Mathias R. Jessen has provided the crucial pointer in comment:
A token such as -DBOOST_ROOT=$boostPath
is parsed as a literal by PowerShell - the $boostPath
variable reference is not recognized and therefore not expanded (replaced by its value).
PowerShell's sometimes surprising behavior with unquoted compound token is summarized in this GitHub issue.
The following should generally work and definitely works if $boostPath
contains no spaces:
cmake -S $cmakeRootPath -B $buildPath -G $cmakeGenerator -DBOOST_ROOT="$boostPath"
Double-quoting of the variable reference forces its expansion.
Note:
Since PowerShell performs re-quoting behind the scenes that preserves double quotes (potentially converted from single quotes) only if needed (see this answer) and your path contains no spaces, what cmake
will see on the command line is verbatim
-DBOOST_ROOT=D:/lib/boost/1.62.0-vs2013-x64
- no quotes.
If $boostPath
did contain spaces, say $boostPath = "D:/lib 1/boost/1.62.0-vs2013-x64"

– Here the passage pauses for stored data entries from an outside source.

(** * Case-conversion helpers and the comments router

    A shallow embedding of [few_shot_prompt.js], [refined_prompt.js], the
    kebab-case module that documents itself as [./chain_prompt], and
    [backend/routes/api/comments.js], together with the properties their
    description states about them.

    JavaScript strings are sequences of UTF-16 code units, modelled as
    [list N].  The built-ins the sources call ([String], [trim],
    [String.prototype.match] with a character-class regex, [replace],
    [split], [toLowerCase], ...) are modelled after ECMAScript; the parts of
    them that depend on the Unicode Character Database outside ASCII are
    fields of a [Runtime] record. *)

From Stdlib Require Import NArith ZArith List Bool Ascii String Lia ZifyBool.
From Stdlib Require Import Floats.SpecFloat.
From stdpp Require Import gmap.
Import ListNotations.

(** ** ECMAScript built-ins used by the sources *)

Module JS.
Local Open Scope N_scope.

Abbreviation JSString := (list N).

(** An ASCII string literal of the source, as code units. *)
Definition lit (s : string) : JSString :=
  List.map N_of_ascii (list_ascii_of_string s).

Definition inRange (lo hi c : N) : bool := (lo <=? c) && (c <=? hi).

(** The regex classes [[A-Z]], [[a-z]], [[0-9]], [[a-z0-9]], [[A-Za-z0-9]]. *)
Definition isUpperAZ (c : N) : bool := inRange 65 90 c.
Definition isLowerAZ (c : N) : bool := inRange 97 122 c.
Definition isDigit09 (c : N) : bool := inRange 48 57 c.
Definition isLowerOrDigit (c : N) : bool := isLowerAZ c || isDigit09 c.
Definition isAsciiAlnum (c : N) : bool :=
  isUpperAZ c || isLowerAZ c || isDigit09 c.

Definition isAscii (c : N) : bool := c <? 128.

(** WhiteSpace and LineTerminator code points of ECMAScript: what [trim]
    strips and what [\s] matches. *)
Definition isWhiteSpace (c : N) : bool :=
  inRange 9 13 c || (c =? 32) || (c =? 0xA0) || (c =? 0x1680)
  || inRange 0x2000 0x200A c || (c =? 0x2028) || (c =? 0x2029)
  || (c =? 0x202F) || (c =? 0x205F) || (c =? 0x3000) || (c =? 0xFEFF).

Fixpoint trimStart (s : JSString) : JSString :=
  match s with
  | [] => []
  | c :: t => if isWhiteSpace c then trimStart t else s
  end.

Definition trimEnd (s : JSString) : JSString := rev (trimStart (rev s)).

Definition trim (s : JSString) : JSString := trimEnd (trimStart s).

(** [Array.prototype.join]. *)
Fixpoint join (sep : JSString) (parts : list JSString) : JSString :=
  match parts with
  | [] => []
  | p :: ps =>
      match ps with
      | [] => p
      | _ :: _ => p ++ sep ++ join sep ps
      end
  end.

(** [charAt(0)] and [slice(1)]. *)
Definition charAt0 (s : JSString) : JSString :=
  match s with [] => [] | c :: _ => [c] end.

Definition slice1 (s : JSString) : JSString :=
  match s with [] => [] | _ :: t => t end.

(** *** UTF-16: a regex with the [u] flag reads code points *)

Definition isHighSurrogate (c : N) : bool := inRange 0xD800 0xDBFF c.
Definition isLowSurrogate (c : N) : bool := inRange 0xDC00 0xDFFF c.

Fixpoint codePoints (s : JSString) : list N :=
  match s with
  | [] => []
  | hi :: t =>
      match t with
      | lo :: t' =>
          if isHighSurrogate hi && isLowSurrogate lo
          then (0x10000 + (hi - 0xD800) * 0x400 + (lo - 0xDC00)) :: codePoints t'
          else hi :: codePoints t
      | [] => [hi]
      end
  end.

Definition codeUnits (cp : N) : JSString :=
  if cp <? 0x10000 then [cp]
  else [0xD800 + (cp - 0x10000) / 0x400; 0xDC00 + (cp - 0x10000) mod 0x400].

Definition encode (cps : list N) : JSString := flat_map codeUnits cps.

(** *** The runtime: what the engine and its Unicode tables decide *)

Record Runtime := {
  (** whether [new RegExp('\\p{L}', 'u')] succeeds *)
  unicodePropertyEscapes : bool;
  (** [\p{L}] or [\p{N}], for code points outside ASCII *)
  uniLetterOrNumber : N -> bool;
  (** [toLowerCase] / [toUpperCase] of a string that has a non-ASCII unit *)
  uniToLowerCase : JSString -> JSString;
  uniToUpperCase : JSString -> JSString;
  (** whether [String.prototype.normalize] exists, and NFKD of a string
      that has a non-ASCII unit *)
  hasNormalize : bool;
  uniNormalizeNFKD : JSString -> JSString;
  (** Number::toString of a finite non-zero double (sign, mantissa, exponent) *)
  finiteNumberToString : bool -> positive -> Z -> JSString
}.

, PowerShell would double-quote the argument as a whole, so that what cmake
will see on the command line is verbatim
"-DBOOST_ROOT=D:/lib 1/boost/1.62.0-vs2013-x64"
- If
cmake
on Windows[1] truly requires the "..."
to be around the $boostPath
value only (which some CLIs, notably msiexec
, unfortunately require), use this workaround (one argument omitted for brevity):
cmake -S $cmakeRootPath -B $buildPath -DBOOST_ROOT="`"$boostPath`""
Caveat: If PowerShell's broken (re)quoting of arguments passed to external programs (see this answer) should ever get fixed (see this GitHub issue), this workaround will break.
[1] Only on Windows do (console) programs need to do their own parsing of a whole command line into individual arguments; on Unix-like platforms, they sensibly receive an array of verbatim tokens.